## Task objective
From the data below, copy out every line in which the word "congruence" occurs.

## Data supplied
(* ===== verification/JitSim.v ===== *)
(** Straight-line code: what the instructions that a generator emits for one guest
    instruction compute, and that the state stays related to the guest. *)

From S2P Require Import Prelude.
From S2P Require Import Opcode.
From S2P Require Import Machine.
From S2P Require Import MachineFacts.
From S2P Require Import JitEmit.
From S2P Require Import JitAlloc.
From S2P Require Import X86.
From S2P Require Import X86Proofs.
From S2P Require Import JitEmitProofs.
From S2P Require Import JitCode.
From S2P Require Import JitRel.
From S2P Require Import JitAllocProofs.

(** * Sequences of instructions *)

(** The instructions run to their end, where [Q] holds; [rip] is arbitrary in between. *)
Fixpoint wp (l : list xinsn) (Q : xstate -> Prop) (x : xstate) : Prop :=
  match l with
  | [] => Q x
  | i :: l => forall n k, exists z, exec i n x = Some (Next z) /\ wp l Q (set_rip k z)
  end.
Definition encode_all (l : list xinsn) : list Z := concat (encode <$> l).

Lemma raw_all_insns l : raw_all (SI <$> l) = encode_all l.
Proof. unfold raw_all, encode_all. by rewrite <- list_fmap_compose. Qed.
Lemma records_insns l : forall off, records off (SI <$> l) = [].
Proof. induction l; intros; cbn; auto. Qed.
Lemma lay_insns l j j' : appended (encode_all l) j j' -> Forall wf_xinsn l -> lay j j' (SI <$> l).
Proof.
  intros [-> H] Hw. split; cbn; rewrite ?raw_all_insns; try done.
  - unfold csize. by rewrite raw_all_insns.
  - exists []. by rewrite app_nil_r, records_insns.
  - apply Forall_fmap. exact Hw.
Qed.
Lemma sim_insns base ext E l : forall off (P Q : xstate -> Prop),
  (forall x, P x -> wp l Q x) -> sim base ext E (SI <$> l) off P Q.
Proof.
  induction l as [|i l IH]; intros off P Q H; [by apply sim_nil|].
  change (SI <$> i :: l) with ([SI i] ++ (SI <$> l)). apply sim_app with (wp l Q).
  - apply sim_insn. intros x n Hx. destruct (H x Hx n 0) as (z & Ez & _). exists z. split; [done|].
    intros k. destruct (H x Hx n k) as (z' & Ez' & Hz). rewrite Ez in Ez'. by simplify_eq.
  - by apply IH.
Qed.
Lemma runs_insns base ext E st m l rm' (P Q : xstate -> Prop) :
  emits st m (encode_all l) rm' -> Forall wf_xinsn l -> (forall x, P x -> wp l Q x) ->
  runs st m (fun _ st' => op base ext E st st' rm' P Q).
Proof.
  intros (st' & Em & W & R & J & M & A & _) Hw H. exists tt, st'. split; [done|].
  split; [done..|]. intros F. destruct (A F) as [F0 B]. split; [done|].
  exists (SI <$> l). split; [by apply lay_insns|]. split; [|by apply sim_insns].
  intros c (i & ? & _)%list_elem_of_fmap. done.
Qed.

(** * Registers *)

Lemma xreg_rip k x r : xreg (set_rip k x) r = xreg x r.
Proof. done. Qed.
Lemma xreg_flags f x r : xreg (set_flags f x) r = xreg x r.
Proof. done. Qed.
Lemma length_set_xreg r v x : length (xregs (set_xreg r v x)) = length (xregs x).
Proof. apply length_insert. Qed.

(** [z] is [x] but for the host register [r], the temporary register, flags and [rip]. *)
Record frame (r : Z) (x z : xstate) : Prop := {
  fr_len : length (xregs z) = length (xregs x);
  fr_xmem : xmem z = xmem x;
  fr_regs : forall r', is_xreg r' -> r' <> RCX -> r' <> r -> xreg z r' = xreg x r' }.
Lemma frame_refl r x : frame r x x.
Proof. by split. Qed.
Lemma frame_rip r x z k : frame r x z -> frame r x (set_rip k z).
Proof. intros []. by split. Qed.
Lemma frame_flags r x z f : frame r x z -> frame r x (set_flags f z).
Proof. intros []. by split. Qed.
Lemma frame_set r x z v : is_xreg r -> frame r x z -> frame r x (set_xreg r v z).
Proof.
  intros Hr []. split; [by rewrite length_set_xreg|done|]. intros. rewrite xreg_set_ne; auto.
Qed.
Lemma frame_temp r x z v : frame r x z -> frame r x (set_xreg RCX v z).
Proof.
  intros []. split; [by rewrite length_set_xreg|done|]. intros. rewrite xreg_set_ne; auto. done.
Qed.
Lemma frame_trans r x z u : frame r x z -> frame r z u -> frame r x u.
Proof.
  intros [A1 A2 A3] [B1 B2 B3]. split; [congruence|congruence|]. intros. rewrite B3, A3; auto.
Qed.
Create HintDb frame discriminated.
#[export] Hint Resolve frame_refl frame_rip frame_flags frame_set frame_temp : frame.
(** Look registers up through updates. *)
Ltac xlook :=
  repeat first
    [ rewrite xreg_rip | rewrite xreg_flags
    | rewrite xreg_set_eq by (done || (cbn; rewrite ?length_insert; done))
    | rewrite xreg_set_ne by (done || congruence) ].
(** Run one instruction that always succeeds. *)
Ltac wp1 := intros ? ?; eexists; split; [reflexivity|].
Ltac wp_frame := split; [auto 12 with frame|].

(** * The instructions of the generators, as machine code *)

Definition alu_value (op : xalu) (a b : Z) : Z :=
  match op with
  | Xadd => u32 (a + b) | Xor => Z.lor a b | Xand => Z.land a b | Xsub => u32 (a - b)
  | Xxor => Z.lxor a b | Xcmp => a
  end.
Definition shift_result (op : xshift) (a n : Z) : Z :=
  match op with
  | Xshl => u32 (Z.shiftl a n) | Xshr => Z.shiftr a n | Xsar => u32 (Z.shiftr (s32 a) n)
  end.

Section Core.
Context (x : xstate) (HL : length (xregs x) = 16%nat).

(** The copy of the first operand and the copy of the second into the temporary register. *)
Lemma wp_copy2 (Q : xstate -> Prop) l r0 r1 r2 a b :
  is_xreg r0 -> is_xreg r1 -> is_xreg r2 -> r0 <> RCX -> r2 <> RCX ->
  xreg x r0 = a -> xreg x r1 = b -> is_u32 a -> is_u32 b ->
  (forall z, frame r2 x z -> xreg z r2 = a -> xreg z RCX = b -> wp l Q z) ->
  wp (Mov true r1 RCX :: Mov true r0 r2 :: l) Q x.
Proof using HL.
  intros H0 H1 H2 N0 N2 <- <- Ha Hb HQ.
  assert (forall v, is_u32 v -> u64 v = v) as Hw by (intros v Hv; apply Z.mod_small; unfold is_u32 in Hv; lia).
  wp1. wp1. apply HQ; [auto 12 with frame|..]; xlook.
  - cbn [width]. by apply Hw.
  - cbn [width]. by apply Hw.
Qed.

Lemma wp_alu op src dst a b (Q : xstate -> Prop) :
  is_xreg dst -> op <> Xcmp -> xreg x dst = a -> xreg x src = b -> is_u32 a -> is_u32 b ->
  (forall z, frame dst x z -> xreg z dst = alu_value op a b -> Q z) ->
  wp [Alu false op src dst] Q x.
Proof using HL.
  intros Hd Hop <- <- Ha Hb HQ. wp1. cbn [wp]. unfold exec_alu. cbn [width].
  rewrite !u32_small by done. destruct op; try done; cbn; apply HQ; auto 12 with frame; by xlook.
Qed.
Lemma wp_alui op dst a imm (Q : xstate -> Prop) :
  is_xreg dst -> op <> Xcmp -> xreg x dst = a -> is_u32 a ->
  (forall z, frame dst x z -> xreg z dst = alu_value op a (u32 imm) -> Q z) ->
  wp [AluI false op dst imm] Q x.
Proof using HL.
  intros Hd Hop <- Ha HQ. wp1. cbn [wp]. unfold exec_alu. cbn [width].
  rewrite (u32_small (xreg _ _)) by done.
  destruct op; try done; cbn; apply HQ; auto 12 with frame; by xlook.
Qed.
Lemma wp_shifti op dst a imm (Q : xstate -> Prop) :
  is_xreg dst -> xreg x dst = a -> is_u32 a -> 0 <= imm < 32 ->
  (forall z, frame dst x z -> xreg z dst = shift_result op a imm -> Q z) ->
  wp [ShiftI false op dst imm] Q x.
Proof using HL.
  intros Hd <- Ha Hi HQ. wp1. cbn [wp]. unfold exec_shift. cbn [width bits].
  rewrite (u32_small (xreg _ _)), Z.mod_small, signed_bits_s32 by done.
  destruct op; cbn; apply HQ; auto 12 with frame; by xlook.
Qed.
Lemma wp_shiftcl op dst a n (Q : xstate -> Prop) :
  is_xreg dst -> dst <> RCX -> xreg x dst = a -> is_u32 a -> xreg x RCX = n -> 0 <= n < 32 ->
  (forall z, frame dst x z -> xreg z dst = shift_result op a n -> Q z) ->
  wp [ShiftCl false op dst] Q x.
Proof using HL.
  intros Hd Hn <- Ha E Hi HQ. wp1. cbn [wp]. unfold exec_shift. cbn [width bits].
  change 1 with RCX. rewrite E, (u32_small (xreg _ _)), Z.mod_small, signed_bits_s32 by done.
  destruct op; cbn; apply HQ; auto 12 with frame; by xlook.
Qed.
End Core.
Lemma wp_mono l (Q Q' : xstate -> Prop) : forall x, wp l Q x -> (forall z, Q z -> Q' z) -> wp l Q' x.
Proof.
  induction l as [|i l IH]; intros x H HQ; cbn in *; [auto|]. intros n k.
  destruct (H n k) as (z & Ez & Hz). exists z. split; [done|]. by apply IH.
Qed.

(** * Results in host registers *)

Lemma regs_set_dirty rm r d : reg_idx <$> set_dirty_in rm r d = reg_idx <$> rm.
Proof. induction rm as [|h rm IH]; [done|]. cbn. destruct (reg_idx h =? r); cbn; by rewrite ?IH. Qed.
Lemma regs_upd_dirty rm r d : reg_idx <$> upd r (set_dirty_flag d) rm = reg_idx <$> rm.
Proof.
  unfold upd. rewrite <- list_fmap_compose. apply list_fmap_ext. intros i h _. cbn.
  by destruct (reg_idx h =? r).
Qed.
Lemma dirty_temp rm d : reg_idx <$> rm = host_regs -> set_dirty_in rm RCX d = rm.
Proof.
  intros Hrm. rewrite set_dirty_upd by (rewrite Hrm; apply host_regs_nodup). apply upd_other. intros h Hh.
  destruct (host_regs_xreg (reg_idx h)) as (_ & ? & _); [by eapply host_reg_range|done].
Qed.
Lemma set_dirty_regs rm r d :
  reg_idx <$> rm = host_regs -> set_dirty_in rm r d = upd r (set_dirty_flag d) rm.
Proof. intros Hrm. apply set_dirty_upd. rewrite Hrm. apply host_regs_nodup. Qed.
Lemma rmwf_held rm r v d : rmwf rm -> holds rm r v -> is_reg v -> rmwf (upd r (set_dirty_flag d) rm).
Proof. intros Hrm (h & Hh & Er & <-) Hv. by eapply rmwf_dirty. Qed.

Section Result.
Context (base : Z) (ext : Z -> xstate -> option xstate) (E : Z -> xstate -> Prop).
Context (y : host_layout) (Y : layout_ok y) (fr : host_frame) (s : riscv) (HS : wf_regs s).

Definition Kt : Z -> option flags -> Prop := fun _ _ => True.
(** The host state represents the guest state. *)
Definition agrees (s : riscv) (st : jst) : xstate -> Prop :=
  st_rel y fr s Kt [] [] (register_map st).
Lemma agrees_rel s' st x : agrees s' st x <-> rel y fr (register_map st) s' x.
Proof using Type.
  unfold agrees, st_rel, memok, Kt. split; [by intros []|]. intros. split; [done|].
  split; [|done]. intros v []%elem_of_nil.
Qed.

Lemma relx_frame rm x z r v d :
  rmwf rm -> relx y fr [v] rm s x -> holds rm r v -> is_reg v -> frame r x z ->
  relx y fr [v] (upd r (set_dirty_flag d) rm) s z.
Proof using Type.
  intros Hrm R Hh Hv [Fl Fm Fr]. pose proof (holds_xreg _ _ _ Hrm Hh) as (Hx & Hc & Hdi & Hsp & Hbp & _).
  assert (forall v', v' <> v -> v' ∉ [v]) as Hni by (intros; by rewrite list_elem_of_singleton).
  destruct R. split; rewrite ?Fm, ?Fl; auto; try (rewrite Fr by done; done).
  - intros h' (h0 & Hh0 & ->)%elem_of_upd. destruct (Z.eqb_spec (reg_idx h0) r) as [Er|Er]; cbn.
    + intros _ Hx'. rewrite list_elem_of_singleton in Hx'. destruct Hx'.
      apply (holds_fun rm r); [done|by exists h0|done].
    + intros. destruct (host_regs_xreg (reg_idx h0)) as (? & ? & _);
        [eapply host_reg_range; [apply Hrm|done]|]. rewrite Fr by done. auto.
  - intros v' Hv' Hx' HD. apply rx_mem; [done..|]. destruct HD as [->|HD]; [by left|]. right.
    intros h0 Hh0 Ev. destruct (Z.eqb_spec (reg_idx h0) r) as [Er|Er].
    + rewrite list_elem_of_singleton in Hx'. destruct Hx'. rewrite <- Ev.
      apply (holds_fun rm r); [done|by exists h0|done].
    + apply (HD h0); [|done]. apply elem_of_upd. exists h0. split; [done|].
      by replace (reg_idx h0 =? r) with false by lia.
Qed.
(** Instructions that write the host register [r] of [v] and the temporary register. *)
Lemma runs_work st m l r v (P B : xstate -> Prop) d :
  good st -> holds (register_map st) r v -> is_reg v ->
  emits st m (encode_all l) (upd r (set_dirty_flag d) (register_map st)) -> Forall wf_xinsn l ->
  (forall x, P x -> relx y fr [v] (register_map st) s x /\ wp l (fun z => frame r x z /\ B z) x) ->
  runs st m (fun _ st' => gop base ext E st st' P
    (fun z => relx y fr [v] (register_map st') s z /\ B z) /\
    register_map st' = upd r (set_dirty_flag d) (register_map st)).
Proof using Type.
  intros G Hh Hv Hem Hw HP. pose proof (good_rm _ G) as Hrm. eapply runs_weaken.
  - apply (runs_insns base ext E st m l _ P
      (fun z => relx y fr [v] (upd r (set_dirty_flag d) (register_map st)) s z /\ B z) Hem Hw).
    intros x Hx. destruct (HP x Hx) as [R Hwp]. apply (wp_mono _ _ _ _ Hwp). intros z [F Bz].
    split; [by eapply relx_frame|done].
  - cbn. intros _ st' O. pose proof (op_rm _ _ _ _ _ _ _ _ O) as Er. rewrite Er. split; [|done].
    eapply gop_op; [done| |exact O]. by eapply rmwf_held.
Qed.

Lemma runs_result st m l r v w (P : xstate -> Prop) :
  good st -> holds (register_map st) r v -> is_reg v -> v <> 0 ->
  emits st m (encode_all l) (upd r (set_dirty_flag true) (register_map st)) -> Forall wf_xinsn l ->
  (forall x, P x -> relx y fr [v] (register_map st) s x /\
     wp l (fun z => frame r x z /\ xreg z r = w) x) ->
  runs st m (fun _ st' => gop base ext E st st' P (agrees (set_reg v w s) st')).
Proof using HS.
  intros G Hh Hv Hv0 Hem Hw HP. pose proof (good_rm _ G) as Hrm.
  eapply runs_weaken; [by eapply (runs_work st m l r v P (fun z => xreg z r = w) true)|].
  cbn. intros _ st' [O Er]. eapply gop_weaken; [exact O|done|]. cbn. intros z [R Hz].
  apply agrees_rel. rewrite Er in *. destruct Hh as (h & Hh & <- & Ev).
  assert (set_dirty_flag true h ∈ upd (reg_idx h) (set_dirty_flag true) (register_map st)) as Hh'.
  { apply elem_of_upd. exists h. split; [done|]. by rewrite Z.eqb_refl. }
  eapply (relx_final _ _ v _ s z (set_dirty_flag true h) w); try done.
  rewrite <- Ev in Hv. by eapply rmwf_dirty.
Qed.
End Result.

## Written response
  intros [A1 A2 A3] [B1 B2 B3]. split; [congruence|congruence|]. intros. rewrite B3, A3; auto.
    | rewrite xreg_set_ne by (done || congruence) ].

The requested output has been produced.